January 27, 2010 at 1:56 pm

JPL’s artwork did get better, but this is still nice. Considering this came out in ’93, knee deep into the Image age, the art could have been a whole hell of a lot worse.

Well, for me JPL reminds me of a combo of some of my favorite artists from the 80s, Walt Simonson and Mike Mignola. I love both of them and I see a lot of it in JPL’s early stuff combined with street and graffiti art. So his early stuff is an artistic wet dream for me even if I can see why so many others don’t like it. His later stuff was still good but has too much black ink in it for my tastes, comes off a little murky.

Someone said he has a Jansonesque vibe about him. I personally disagree, or maybe I just can’t see it, but I totally HATE Janson’s inking and if I picked it up in this artwork I’d have been totally turned off.


January 27, 2010 at 3:44 pm

I agree with the Simonson and Mignola stylings and to my eyes I see some Hernandez Bros. and Evan Dorkin in his stuff – but I might be analyzing it to death.

I was getting out of most comics around this time and didn’t buy any of the Milestone comics, I really enjoyed Denys Cowan’s art though and was pleased to see he was associated with interesting comics. Mostly I just remember looking at several Milestone comics and saying “Thank God they’re doing this their own way and not aping the Image look”. That took some guts in ’93.

I’m with you on Janson, although he actually did a good job inking some Gene Colan and Gil Kane in the 70’s.
He really detracts from the art in The Dark Knight Returns and most everything else I’ve seen from him.

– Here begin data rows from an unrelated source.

(* ===== verification/Client.v ===== *)
(** * What a node reads: the chain, its keystore

    The runtime API at a finalized block as the gadget sees it, the queries of
    [DKGWorker] (src/dkg-gadget/src/worker.rs) that are answered from it, and the
    node's keystore (keystore.rs).  [Client] gives the answers of the runtime API at
    a block; a query that fails has the answer [None].  [Keystore] is the store of
    private keys behind [DKGKeystore]. *)

From S2P Require Import Prelude.
From S2P Require Import Frame.
From S2P Require Import Primitives.
From S2P Require Import GadgetTypes.

(** The logs are those of the DKG engine, in order. *)
Record Header := mkHeader {
  number : Z;
  digest : list ConsensusLog }.

Record RuntimeApi := mkRuntimeApi {
  at_dkg_pub_key : option (Z * bytes);
  at_next_dkg_pub_key : option (option (Z * bytes));
  at_best_authorities : option (list (Z * DKGId));
  at_next_best_authorities : option (list (Z * DKGId));
  at_keygen_threshold : option Z;
  at_next_keygen_threshold : option Z;
  at_signature_threshold : option Z;
  at_next_signature_threshold : option Z;
  at_authority_set : option AuthoritySet;
  at_queued_authority_set : option AuthoritySet;
  at_keygen_jailed : option (list DKGId → list DKGId);
  at_should_execute_new_keygen : option (bool * bool);
  at_unsigned_proposal_batches : option (list StoredUnsignedProposalBatch) }.

Class Client := runtime_api : Header → RuntimeApi.

(** ** Queries *)

Section queries.
Context `{Client}.
Implicit Types (h : Header).

Definition get_keygen_threshold h : Z := default 0 (at_keygen_threshold (runtime_api h)).

Definition get_next_keygen_threshold h : Z :=
  default 0 (at_next_keygen_threshold (runtime_api h)).

Definition get_signature_threshold h : Z := default 0 (at_signature_threshold (runtime_api h)).

Definition get_next_signature_threshold h : Z :=
  default 0 (at_next_signature_threshold (runtime_api h)).

Definition get_dkg_pub_key h : Z * bytes := default (0, []) (at_dkg_pub_key (runtime_api h)).

Definition dkg_pub_key_is_unset h : bool := bool_decide ((get_dkg_pub_key h).2 = []).

Definition get_next_dkg_pub_key h : option (Z * bytes) :=
  default None (at_next_dkg_pub_key (runtime_api h)).

Definition get_keygen_jailed h (set : list DKGId) : list DKGId :=
  default [] ((λ f, f set) <$> at_keygen_jailed (runtime_api h)).

Definition get_best_authorities h : list (Z * DKGId) :=
  default [] (at_best_authorities (runtime_api h)).

Definition get_next_best_authorities h : list (Z * DKGId) :=
  default [] (at_next_best_authorities (runtime_api h)).

(** The loop returns the index of the first entry of the key. *)
Definition index_of_authority (public : DKGId) (best : list (Z * DKGId)) : option Z :=
  (λ e, e.2.1) <$> list_find (λ e, e.2 = public) best.

Definition get_party_index (public : DKGId) h : option Z :=
  index_of_authority public (get_best_authorities h).

Definition get_next_party_index (public : DKGId) h : option Z :=
  index_of_authority public (get_next_best_authorities h).

Definition match_consensus_log (log : ConsensusLog) : option (AuthoritySet * AuthoritySet) :=
  match log with
  | AuthoritiesChange active queued => Some (active, queued)
  | _ => None
  end.

Definition find_authorities_change h : option (AuthoritySet * AuthoritySet) :=
  head (omap match_consensus_log (digest h)).

(** [validator_set_inner]. *)
Definition validator_set h : option (AuthoritySet * AuthoritySet) :=
  match find_authorities_change h with
  | Some sets => Some sets
  | None =>
      match at_authority_set (runtime_api h), at_queued_authority_set (runtime_api h) with
      | Some current, Some queued => Some (current, queued)
      | _, _ => None
      end
  end.

Definition should_execute_new_keygen h : AnticipatedKeygenExecutionStatus :=
  let '(execute, force_execute) :=
    default (false, false) (at_should_execute_new_keygen (runtime_api h)) in
  mkAnticipated execute force_execute.

Definition get_unsigned_proposal_batches h : option (list StoredUnsignedProposalBatch) :=
  at_unsigned_proposal_batches (runtime_api h).

(** [flat_map(|(i, p)| KeygenPartyId::try_from(i).map(|i| (i, p)))]. *)
Definition keygen_parties (best : list (Z * DKGId)) : list (KeygenPartyId * DKGId) :=
  omap (λ e, match keygen_party_id e.1 with
             | Ok i => Some (i, e.2)
             | _ => None
             end) best.
End queries.

(** ** The keystore *)

(** [public_keys] is [None] where the node has no keystore. *)
Class Keystore := {
  ecdsa_public_keys : option (list DKGId);
  has_keys : DKGId → bool;
  ecdsa_sign_prehashed : DKGId → bytes → option bytes }.

(** [itertools::unique]: the first occurrence stays. *)
Fixpoint unique_from (seen l : list DKGId) : list DKGId :=
  match l with
  | [] => []
  | x :: rest =>
      if decide (x ∈ seen) then unique_from seen rest else x :: unique_from (x :: seen) rest
  end.

Section keystore.
Context `{Keystore, Crypto}.

(** [authority_id] pops the last key. *)
Definition authority_id (keys : list DKGId) : option DKGId :=
  _ ← ecdsa_public_keys;
  last (unique_from [] (filter (λ k, has_keys k = true) keys)).

(** A node without a keystore or without a key panics. *)
Definition get_authority_public_key {S E} : M S E DKGId :=
  keys ← expect ecdsa_public_keys;
  expect (authority_id keys).

Definition keystore_sign (public : DKGId) (message : bytes) : option bytes :=
  _ ← ecdsa_public_keys;
  ecdsa_sign_prehashed public (keccak_256 message).

(** A signature has 65 bytes, and the key of the signer is recovered from it. *)
Class KeystoreLaws : Prop := {
  sign_length public hash sig :
    ecdsa_sign_prehashed public hash = Some sig → length sig = SIGNATURE_LENGTH;
  sign_recover public hash sig : ecdsa_sign_prehashed public hash = Some sig →
    ∃ k, secp256k1_ecdsa_recover sig hash = Some k ∧ drop 1 (dkg_bytes public) = take 32 k }.
End keystore.

(** ** Who signed a message *)

(** [verify_signature_against_authorities_inner] on the sets of a block. *)
Class MessageCodec := {
  encode_message : DKGMessage → bytes;
  encode_batch : StoredUnsignedProposalBatch → bytes }.

Section origin.
Context `{Client, Crypto, MessageCodec}.

(** [expect("AuthorityId encoding failed!")]: an authority is a 33-byte key. *)
Definition signer_keys {E} (l : list DKGId) : result E (list bytes) :=
  if forallb (λ x, bool_decide (is_Some (to_slice_33 (dkg_bytes x)))) l
  then Ok (dkg_bytes <$> l) else Panics.

Definition check_signers (xs : list DKGId) (encoded signature : bytes) : result DKGError bool :=
  keys ← signer_keys xs;
  Ok (verify_signer_from_set_ecdsa keys encoded signature).2.

Definition verify_signature_against_authorities_inner (m : SignedDKGMessage)
    (latest_header : option Header) : result DKGError DKGMessage :=
  let encoded := encode_message (msg m) in
  signature ← result_of (msg_signature m) EGenericError;
  let authorities :=
    header ← latest_header;
    sets ← validator_set header;
    Some (as_authorities sets.1, as_authorities sets.2) in
  authorities ← result_of authorities EGenericError;
  current ← check_signers authorities.1 encoded signature;
  if current : bool then Ok (msg m) else
  next ← check_signers authorities.2 encoded signature;
  if next : bool then Ok (msg m) else Err EGenericError.

Definition authenticate_msg_origin (is_main_round : bool) (authorities : list DKGId * list DKGId)
    (payload signature : bytes) : result DKGError DKGId :=
  maybe_signers ← signer_keys (if is_main_round then authorities.1 else authorities.2);
  let '(maybe_signer, success) := verify_signer_from_set_ecdsa maybe_signers payload signature in
  if negb success then Err EGenericError else
  signer ← result_of maybe_signer EGenericError;
  Ok (mkDKGId signer).
End origin.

January 27, 2010 at 5:08 pm

I enjoyed this when I read it recently, and the collection of Icon, however, I found with both of them that the characters and the way scenes play out are nice, but I found the plots themselves to be a bit lacking – some really having nothing more to them than ‘this monster pops up and now they fight’.
I know a lot of comics are like that, but I felt Static and Icon didn’t even try and hide from it.

I also had some issues with my total unfamiliarity of the setting, or really that time period – being raised in middle class Australia is so totally different to the setting that this book has, and some of the social issues I’m aware of in the US seems to have changed – so some parts like everyone turning on Static for getting beaten, to the point that without much hesitation he’s all for getting a gun and killing someone, seem really odd, and a bit forced to me.
However, as I say, I’ve no familiarity with being a lower class Black teen in 90’s America.

But all that griping aside, it’s a pretty good book.
I haven’t read the second mini in the recent collection – were there more issues of Static between the two, or has he just had two mini’s, and then appeared in other Milestone books or something?

Static started as an ongoing series (the first four issues are what comprise this story) and was around for all of Milestone’s history I believe. Early 2000’s after the success of his TV show there was a four issue mini, then nothing until he started popping up in DC stories along with other Milestone characters in the last year or so.